> [Input data]:

(** The state in which the destination name has been freed. *)
Lemma replaced_inv db np nn d da da' opened :
  FsInv (view db) -> 0 <= np -> fs_dent (view db) np nn = Some d ->
  fs_attr (view db) (de_inode d) = Some da -> kind da' = kind da ->
  (if decide (de_typ d = Directory) then forall n, fs_dent (view db) (de_inode d) n = None
   else nlink da' = u32_wrap (nlink da - 1)) ->
  FsInv ((if negb (bool_decide (kind da' = Directory)) && keep_inode da' opened
          then put_attr (de_inode d) da' else del_attr (de_inode d)) (del_dent np nn (view db))).
Proof.
  intros Hs Hnp Hd Hda Hk Hn.
  destruct (fi_entry _ Hs _ _ _ Hnp Hd) as (_ & _ & Hj & (x & Hx & Hkx) & _).
  assert (x = da) as -> by congruence.
  destruct (decide (de_typ d = Directory)) as [Ht|Ht].
  - rewrite bool_decide_true by congruence. simpl.
    apply inv_del_attr; [by apply inv_del_dent|done|by apply dir_unlinked_after|].
    intros n. fs_simpl. case_decide; [done|]. apply Hn.
  - rewrite bool_decide_false by congruence. simpl. by apply (drop_entry_inv db np nn d da da').
Qed.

> [Your objective]:
Give back exactly the lines above, from the line containing "intros Hs Hnp Hd Hda Hk Hn." through the line containing "intros n. fs_simpl.", with both end lines and nothing more.

> [Answer space]:
  intros Hs Hnp Hd Hda Hk Hn.
  destruct (fi_entry _ Hs _ _ _ Hnp Hd) as (_ & _ & Hj & (x & Hx & Hkx) & _).
  assert (x = da) as -> by congruence.
  destruct (decide (de_typ d = Directory)) as [Ht|Ht].
  - rewrite bool_decide_true by congruence. simpl.
    apply inv_del_attr; [by apply inv_del_dent|done|by apply dir_unlinked_after|].
    intros n. fs_simpl. case_decide; [done|]. apply Hn.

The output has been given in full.